The findings, published in the Journal of Experimental Psychology: Applied, revealed that 27% of those who made a purchase after writing about a friend chose junk food, compared to 21% who wrote about an acquaintance.

In another task involving 262 people who had never had Covid before, the team found people who were asked to imagine being sick from a friend who planned to spend an average of $9.28 on items like masks or hand sanitizer over the next two months — about half of what they planned to imagine being infected. by acquaintances or strangers.

Professor Stephen Reacher, of the University of St Andrews, a member of the Sage Subcommittee on Advice on Behavioral Sciences – who was not involved in the new work – said the study added weight to a long line of research that came to similar conclusions.

But he said that while experts had raised the issue, UK ministers had repeatedly endorsed the idea that people familiar to us were less dangerous.
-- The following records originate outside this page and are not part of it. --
(* ===== verification/Cipher.v ===== *)
(** * Modes of operation

    The interface [cipher.AEAD] with the laws its clients rely on, and two modes of
    [crypto/cipher] over a block cipher: Galois/Counter Mode (SP 800-38D), proved to satisfy
    those laws, and cipher block chaining. *)

From S2P Require Import Prelude Errors Binary Sha256 Aes.

(** ** cipher.AEAD *)

(** [Seal(dst, nonce, plaintext, additionalData)] appends to [dst]; [Open] is always called
    with a nil [dst]. *)
Record AEAD := {
  aead_Seal : bytes -> bytes -> bytes -> bytes -> outcome bytes;
  aead_Open : bytes -> bytes -> bytes -> outcome bytes
}.

(** The laws of an AEAD with 12-byte nonces and 16-byte tags, for plaintexts of at most
    [maxp] bytes: sealing succeeds and opening inverts it, opening accepts nothing that is not
    sealed, and an in-range call does not panic.  They are equations on the functions; they
    say nothing of how hard a sealed text is to guess. *)
Class AEADOk (c : AEAD) (maxp : Z) : Prop := {
  seal_open nonce p aad :
    len nonce = 12 -> len p <= maxp ->
    exists ct, len ct = len p + 16 /\
      (forall dst, aead_Seal c dst nonce p aad = Ok (dst ++ ct)) /\
      aead_Open c nonce ct aad = Ok p;
  open_seal nonce ct aad p :
    aead_Open c nonce ct aad = Ok p ->
    len nonce = 12 /\ len p <= maxp /\ forall dst, aead_Seal c dst nonce p aad = Ok (dst ++ ct);
  seal_bound dst nonce p aad out :
    aead_Seal c dst nonce p aad = Ok out -> len nonce = 12 /\ len p <= maxp;
  open_no_panic nonce ct aad :
    len nonce = 12 -> len ct <= maxp + 16 -> panics (aead_Open c nonce ct aad) = false
}.

(** ** Galois/Counter Mode *)

(** Multiplication in GF(2^128); the first bit of a block is its most significant. *)
Fixpoint gf_mul_go (i : nat) (x v z : Z) : Z :=
  match i with
  | O => z
  | S i' =>
      gf_mul_go i' x
        (Z.lxor (Z.shiftr v 1) (if Z.testbit v 0 then Z.shiftl 225 120 else 0))
        (if Z.testbit x (Z.of_nat i') then Z.lxor z v else z)
  end.

Definition gf_mul (x y : Z) : Z := gf_mul_go 128 x y 0.

(** Zeros up to the next multiple of 16. *)
Definition zero_pad (l : bytes) : bytes := l ++ replicate (Z.to_nat ((- len l) mod 16)) x00.

Definition ghash (h : Z) (l : bytes) : Z :=
  fold_left (fun y block => gf_mul (Z.lxor y (be_get block)) h) (chunks 16 l) 0.

(** The encrypted counter blocks, from counter [c]. *)
Definition keystream (b : Block) (nonce : bytes) (c : Z) (n : nat) : bytes :=
  mjoin (map (fun i => blk_Encrypt b (nonce ++ PutUint32 (c + Z.of_nat i))) (seq 0 n)).

Definition gctr (b : Block) (nonce : bytes) (p : bytes) : bytes :=
  zip_with bxor p (keystream b nonce 2 ((length p + 15) / 16)).

Definition gcm_tag (b : Block) (nonce ct aad : bytes) : bytes :=
  let h := be_get (blk_Encrypt b (replicate 16 x00)) in
  let s := ghash h (zero_pad aad ++ zero_pad ct ++
                    PutUint64 (8 * len aad) ++ PutUint64 (8 * len ct)) in
  zip_with bxor (be_put 16 s) (keystream b nonce 1 1).

Definition gcm_max : Z := (2 ^ 32 - 2) * 16.

Definition gcm_Seal (b : Block) (dst nonce p aad : bytes) : outcome bytes :=
  if negb (len nonce =? 12) then Panic "incorrect nonce length given to GCM"
  else if gcm_max <? len p then Panic "message too large for GCM"
  else
    let ct := gctr b nonce p in
    Ok (dst ++ ct ++ gcm_tag b nonce ct aad).

Definition gcm_Open (b : Block) (nonce ciphertext aad : bytes) : outcome bytes :=
  if negb (len nonce =? 12) then Panic "incorrect nonce length given to GCM"
  else if len ciphertext <? 16 then Err errOpen
  else if gcm_max + 16 <? len ciphertext then Err errOpen
  else
    let n := (length ciphertext - 16)%nat in
    let ct := take n ciphertext in
    let tag := drop n ciphertext in
    if negb (ConstantTimeCompare (gcm_tag b nonce ct aad) tag =? 1) then Err errOpen
    else Ok (gctr b nonce ct).

(** [cipher.NewGCM] on an AES block; the block size is always right. *)
Definition NewGCM (b : Block) : outcome AEAD :=
  Ok {| aead_Seal := gcm_Seal b; aead_Open := gcm_Open b |}.

(** ** Cipher block chaining *)

Fixpoint cbc_encrypt_blocks (b : Block) (prev : bytes) (ps : list bytes) : list bytes :=
  match ps with
  | [] => []
  | p :: ps' =>
      let c := blk_Encrypt b (zip_with bxor p prev) in
      c :: cbc_encrypt_blocks b c ps'
  end.

Fixpoint cbc_decrypt_blocks (b : Block) (prev : bytes) (cs : list bytes) : list bytes :=
  match cs with
  | [] => []
  | c :: cs' => zip_with bxor (blk_Decrypt b c) prev :: cbc_decrypt_blocks b c cs'
  end.

(** [cipher.NewCBCEncrypter(block, iv).CryptBlocks(dst, src)], returning what [dst] holds;
    [CryptBlocks] panics on a partial block. *)
Definition CBCEncrypt (b : Block) (iv src : bytes) : outcome bytes :=
  if negb (len iv =? 16) then Panic "IV length must equal block size"
  else if negb (len src mod 16 =? 0) then Panic "input not full blocks"
  else Ok (mjoin (cbc_encrypt_blocks b iv (chunks 16 src))).

Definition CBCDecrypt (b : Block) (iv src : bytes) : outcome bytes :=
  if negb (len iv =? 16) then Panic "IV length must equal block size"
  else if negb (len src mod 16 =? 0) then Panic "input not full blocks"
  else Ok (mjoin (cbc_decrypt_blocks b iv (chunks 16 src))).

(** ** Lemmas *)

Lemma join_length {A} (ls : list (list A)) k :
  Forall (fun l => length l = k) ls -> length (mjoin ls) = (length ls * k)%nat.
Proof. induction 1 as [|l ls H _ IH]; [done|]. simpl. rewrite length_app, IH, H. lia. Qed.

Lemma keystream_length b `{!BlockOk b} nonce c n :
  len nonce = 12 -> length (keystream b nonce c n) = (n * 16)%nat.
Proof.
  intros Hn. unfold keystream. rewrite (join_length _ 16), length_map, length_seq; [done|].
  apply Forall_map, Forall_forall. intros i _. apply blk_Encrypt_length.
  unfold len in Hn. rewrite length_app, length_PutUint32. lia.
Qed.

Lemma blocks_enough n : (n <= (n + 15) / 16 * 16)%nat.
Proof. pose proof (Nat.div_mod_eq (n + 15) 16). pose proof (Nat.mod_upper_bound (n + 15) 16). lia. Qed.

Lemma length_gctr b `{!BlockOk b} nonce p :
  len nonce = 12 -> length (gctr b nonce p) = length p.
Proof.
  intros Hn. unfold gctr. rewrite length_zip_with, keystream_length by done.
  pose proof (blocks_enough (length p)). lia.
Qed.

(** Encrypting the counter stream twice is the identity. *)
Lemma gctr_gctr b `{!BlockOk b} nonce p :
  len nonce = 12 -> gctr b nonce (gctr b nonce p) = p.
Proof.
  intros Hn. unfold gctr at 1. rewrite length_gctr by done. unfold gctr.
  apply zip_bxor_cancel. rewrite keystream_length by done. apply blocks_enough.
Qed.

Lemma length_gcm_tag b `{!BlockOk b} nonce ct aad :
  len nonce = 12 -> length (gcm_tag b nonce ct aad) = 16%nat.
Proof.
  intros Hn. unfold gcm_tag. by rewrite length_zip_with, length_be_put, keystream_length.
Qed.

Lemma ct_compare_true x y : (ConstantTimeCompare x y =? 1) = true <-> x = y.
Proof.
  rewrite ConstantTimeCompare_spec. destruct (decide (x = y)) as [H|H].
  - rewrite bool_decide_eq_true_2; done.
  - rewrite bool_decide_eq_false_2; done.
Qed.

(** What sealing appends, and when. *)
Lemma gcm_Seal_Ok b dst nonce p aad out :
  gcm_Seal b dst nonce p aad = Ok out <->
  len nonce = 12 /\ len p <= gcm_max /\
  out = dst ++ gctr b nonce p ++ gcm_tag b nonce (gctr b nonce p) aad.
Proof.
  unfold gcm_Seal. destruct (Z.eqb_spec (len nonce) 12) as [Hn|Hn]; simpl.
  2: { split; [discriminate|naive_solver]. }
  destruct (Z.ltb_spec gcm_max (len p)) as [Hp|Hp].
  { split; [discriminate|lia]. }
  split; [intros [= <-]; auto|]. by intros (_ & _ & ->).
Qed.

(** Opening accepts exactly the sealed texts. *)
Lemma gcm_Open_Ok b `{!BlockOk b} nonce ct aad p :
  gcm_Open b nonce ct aad = Ok p <->
  len nonce = 12 /\ len p <= gcm_max /\
  ct = gctr b nonce p ++ gcm_tag b nonce (gctr b nonce p) aad.
Proof.
  unfold gcm_Open. destruct (Z.eqb_spec (len nonce) 12) as [Hn|Hn]; simpl.
  2: { split; [discriminate|naive_solver]. }
  destruct (Z.ltb_spec (len ct) 16) as [H1|H1].
  { split; [discriminate|]. intros (_ & _ & ->). unfold len in H1.
    rewrite length_app, length_gcm_tag in H1 by done. lia. }
  destruct (Z.ltb_spec (gcm_max + 16) (len ct)) as [H2|H2].
  { split; [discriminate|]. intros (_ & Hp & ->). unfold len in *.
    rewrite length_app, length_gcm_tag, length_gctr in H2 by done. lia. }
  set (n := (length ct - 16)%nat).
  assert (Hln : length (take n ct) = n) by (unfold len in *; rewrite length_take; lia).
  destruct (ConstantTimeCompare (gcm_tag b nonce (take n ct) aad) (drop n ct) =? 1) eqn:Ht; simpl.
  - apply ct_compare_true in Ht. split.
    + intros [= <-]. rewrite gctr_gctr, Ht, take_drop by done. split; [done|].
      split; [|done]. unfold len in *. rewrite length_gctr, Hln by done. lia.
    + intros (_ & _ & Hct). f_equal.
      replace (take n ct) with (gctr b nonce p); [by apply gctr_gctr|].
      rewrite Hct. symmetry. apply take_app_len. unfold n.
      rewrite Hct, length_app, length_gcm_tag by done. lia.
  - split; [discriminate|]. intros (_ & _ & Hct).
    enough ((ConstantTimeCompare (gcm_tag b nonce (take n ct) aad) (drop n ct) =? 1) = true)
      by congruence.
    assert (Hn' : n = length (gctr b nonce p)).
    { unfold n. rewrite Hct, length_app, length_gcm_tag by done. lia. }
    apply ct_compare_true. rewrite Hct at 1 2.
    by rewrite take_app_len, drop_app_len.
Qed.

(** A text that opens no longer opens once its tag is changed. *)
Lemma gcm_Open_other_tag b `{!BlockOk b} nonce ct tag tag' aad p :
  len tag = 16 -> len tag' = 16 -> tag' <> tag ->
  gcm_Open b nonce (ct ++ tag) aad = Ok p -> gcm_Open b nonce (ct ++ tag') aad = Err errOpen.
Proof.
  intros Ht Ht' Hne H. assert (Hn : len nonce = 12) by (by apply gcm_Open_Ok in H as [? _]).
  unfold gcm_Open in *. rewrite Hn in *. cbn [negb Z.eqb Pos.eqb] in *.
  rewrite !len_app, Ht, Ht' in *. case_bool; [done|]. case_bool; [done|].
  rewrite !length_app in *.
  replace (length ct + length tag - 16)%nat with (length ct) in H by (unfold len in *; lia).
  replace (length ct + length tag' - 16)%nat with (length ct) by (unfold len in *; lia).
  rewrite take_app_length, drop_app_length in *.
  destruct (ConstantTimeCompare (gcm_tag b nonce ct aad) tag =? 1) eqn:Hc; [|discriminate].
  apply ct_compare_true in Hc.
  destruct (ConstantTimeCompare (gcm_tag b nonce ct aad) tag' =? 1) eqn:Hc'; [|done].
  apply ct_compare_true in Hc'. congruence.
Qed.

(** GCM never panics on a 12-byte nonce: an oversized text is an ordinary error. *)
Lemma gcm_Open_no_panic b nonce ct aad :
  len nonce = 12 -> panics (gcm_Open b nonce ct aad) = false.
Proof.
  intros Hn. unfold gcm_Open. rewrite Hn. simpl. repeat (case_bool; [done|]). done.
Qed.

(** GCM over any block cipher satisfies the interface. *)
Lemma NewGCM_ok b c `{!BlockOk b} : NewGCM b = Ok c -> AEADOk c gcm_max.
Proof.
  intros [= <-]. split; simpl.
  - intros nonce p aad Hn Hp.
    exists (gctr b nonce p ++ gcm_tag b nonce (gctr b nonce p) aad).
    split; [|split].
    + unfold len. rewrite length_app, length_gcm_tag, length_gctr by done. lia.
    + intros dst. by apply gcm_Seal_Ok.
    + by apply gcm_Open_Ok.
  - intros nonce ct aad p H. apply gcm_Open_Ok in H as (Hn & Hp & ->); [|done].
    split; [done|]. split; [done|]. intros dst. by apply gcm_Seal_Ok.
  - intros dst nonce p aad out (? & ? & _)%gcm_Seal_Ok. done.
  - intros nonce ct aad Hn _. by apply gcm_Open_no_panic.
Qed.

(** The AEAD of a key of an AES size. *)
Definition gcm_of_key (key : bytes) : outcome AEAD := b ← NewCipher key; NewGCM b.

Lemma gcm_of_key_Ok key :
  len key = 32 -> exists c, gcm_of_key key = Ok c /\ AEADOk c gcm_max.
Proof.
  intros H. unfold gcm_of_key. destruct (NewCipher_Ok key) as (b & -> & Hok); [auto|].
  eexists. split; [done|]. by eapply NewGCM_ok.
Qed.

(** What one nonce used for two plaintexts gives away. *)
Lemma gctr_xor b `{!BlockOk b} nonce p q :
  len nonce = 12 -> length p = length q ->
  zip_with bxor (gctr b nonce p) (gctr b nonce q) = zip_with bxor p q.
Proof.
  intros Hn Hl. unfold gctr. rewrite <- Hl.
  assert (Hk : (length p <= length (keystream b nonce 2 ((length p + 15) / 16)))%nat)
    by (rewrite keystream_length by done; apply blocks_enough).
  revert Hk. generalize (keystream b nonce 2 ((length p + 15) / 16)). clear Hn. revert q Hl.
  induction p as [|x p IH]; intros [|y q] Hl [|z ks] Hk; cbn [length] in *; try done; try lia. cbn [zip_with].
  f_equal; [|apply IH; lia].
  by rewrite <- (bxor_comm z y), <- bxor_assoc, bxor_cancel.
Qed.

Lemma gcm_Seal_xor key c nonce p q aad aad' x y :
  gcm_of_key key = Ok c -> length p = length q ->
  aead_Seal c [] nonce p aad = Ok x -> aead_Seal c [] nonce q aad' = Ok y ->
  zip_with bxor (take (length p) x) (take (length q) y) = zip_with bxor p q.
Proof.
  intros (b & Hb & [= <-])%bind_Ok_inv Hl. pose proof (NewCipher_BlockOk _ _ Hb) as Hok.
  intros (Hn & _ & ->)%gcm_Seal_Ok (_ & _ & ->)%gcm_Seal_Ok. cbn [app].
  rewrite !take_app_len by (by rewrite length_gctr). by apply gctr_xor.
Qed.

Lemma gcm_of_key_ok key c : gcm_of_key key = Ok c -> AEADOk c gcm_max.
Proof.
  intros (b & Hb%NewCipher_BlockOk & Hc)%bind_Ok_inv. by eapply NewGCM_ok.
Qed.

Lemma gcm_of_key_no_panic key c nonce ct aad :
  gcm_of_key key = Ok c -> len nonce = 12 -> panics (aead_Open c nonce ct aad) = false.
Proof.
  intros (b & _ & [= <-])%bind_Ok_inv. apply gcm_Open_no_panic.
Qed.

Lemma cbc_roundtrip_blocks b `{!BlockOk b} prev ps :
  length prev = 16%nat -> Forall (fun p => length p = 16%nat) ps ->
  cbc_decrypt_blocks b prev (cbc_encrypt_blocks b prev ps) = ps.
Proof.
  intros Hprev Hps. revert prev Hprev.
  induction Hps as [|p ps Hp _ IH]; intros prev Hprev; [done|]. simpl.
  assert (Hx : length (zip_with bxor p prev) = 16%nat) by (rewrite length_zip_with; lia).
  rewrite blk_Decrypt_Encrypt, IH by (done || by apply blk_Encrypt_length).
  rewrite zip_bxor_cancel by lia. done.
Qed.

Lemma cbc_encrypt_blocks_length b `{!BlockOk b} prev ps :
  length prev = 16%nat -> Forall (fun p => length p = 16%nat) ps ->
  Forall (fun c => length c = 16%nat) (cbc_encrypt_blocks b prev ps) /\
  length (cbc_encrypt_blocks b prev ps) = length ps.
Proof.
  intros Hprev Hps. revert prev Hprev.
  induction Hps as [|p ps Hp _ IH]; intros prev Hprev; [done|]. simpl.
  assert (Hc : length (blk_Encrypt b (zip_with bxor p prev)) = 16%nat).
  { apply blk_Encrypt_length. rewrite length_zip_with; lia. }
  destruct (IH _ Hc) as [H1 H2]. split; [by constructor|by rewrite H2].
Qed.

Lemma chunks_of_join (ls : list bytes) :
  Forall (fun l => length l = 16%nat) ls -> chunks 16 (mjoin ls) = ls.
Proof.
  induction 1 as [|l ls Hl _ IH]; [done|]. simpl.
  rewrite chunks_app by (done || lia). by rewrite IH.
Qed.

(** Encrypting whole blocks succeeds, keeps the length, and is inverted by decryption. *)
Lemma CBC_roundtrip b `{!BlockOk b} iv p :
  len iv = 16 -> len p mod 16 = 0 ->
  exists c, CBCEncrypt b iv p = Ok c /\ len c = len p /\ CBCDecrypt b iv c = Ok p.
Proof.
  intros Hiv Hp.
  assert (Hc := chunks_aligned 16 p ltac:(lia) Hp).
  assert (Hiv' : length iv = 16%nat) by (unfold len in Hiv; lia).
  destruct (cbc_encrypt_blocks_length b iv _ Hiv' Hc) as [Hl Hn].
  exists (mjoin (cbc_encrypt_blocks b iv (chunks 16 p))).
  assert (Hlen : len (mjoin (cbc_encrypt_blocks b iv (chunks 16 p))) = len p).
  { unfold len. rewrite (join_length _ 16) by done. rewrite Hn.
    rewrite <- (join_length (chunks 16 p) 16), chunks_join by (done || lia). done. }
  unfold CBCEncrypt, CBCDecrypt. rewrite Hiv, Hlen, Hp. simpl.
  split; [done|]. split; [done|].
  rewrite chunks_of_join, cbc_roundtrip_blocks, chunks_join by (done || lia). done.
Qed.

Lemma CBCDecrypt_total b iv c :
  len iv = 16 -> len c mod 16 = 0 -> exists p, CBCDecrypt b iv c = Ok p.
Proof. intros H1 H2. unfold CBCDecrypt. rewrite H1, H2. simpl. eauto. Qed.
For example, Minister Jacob Rees-Mogg said Conservative MPs do not need to wear masks during debates in the House of Commons because they know each other and have a “friendly and brotherly spirit”..

Studies have also found that people not only trust friends more, but members of the same group, as fans of the same soccer team, even when they are strangers, Richer said.

“There is no moral judgment associated with infection. Anyone can have Covid, be it friend or foe, acquaintance or stranger,” Reicher said. “Ironically, the more we assume that ‘people like us’ won’t have the virus, the more likely we are to get it from them.”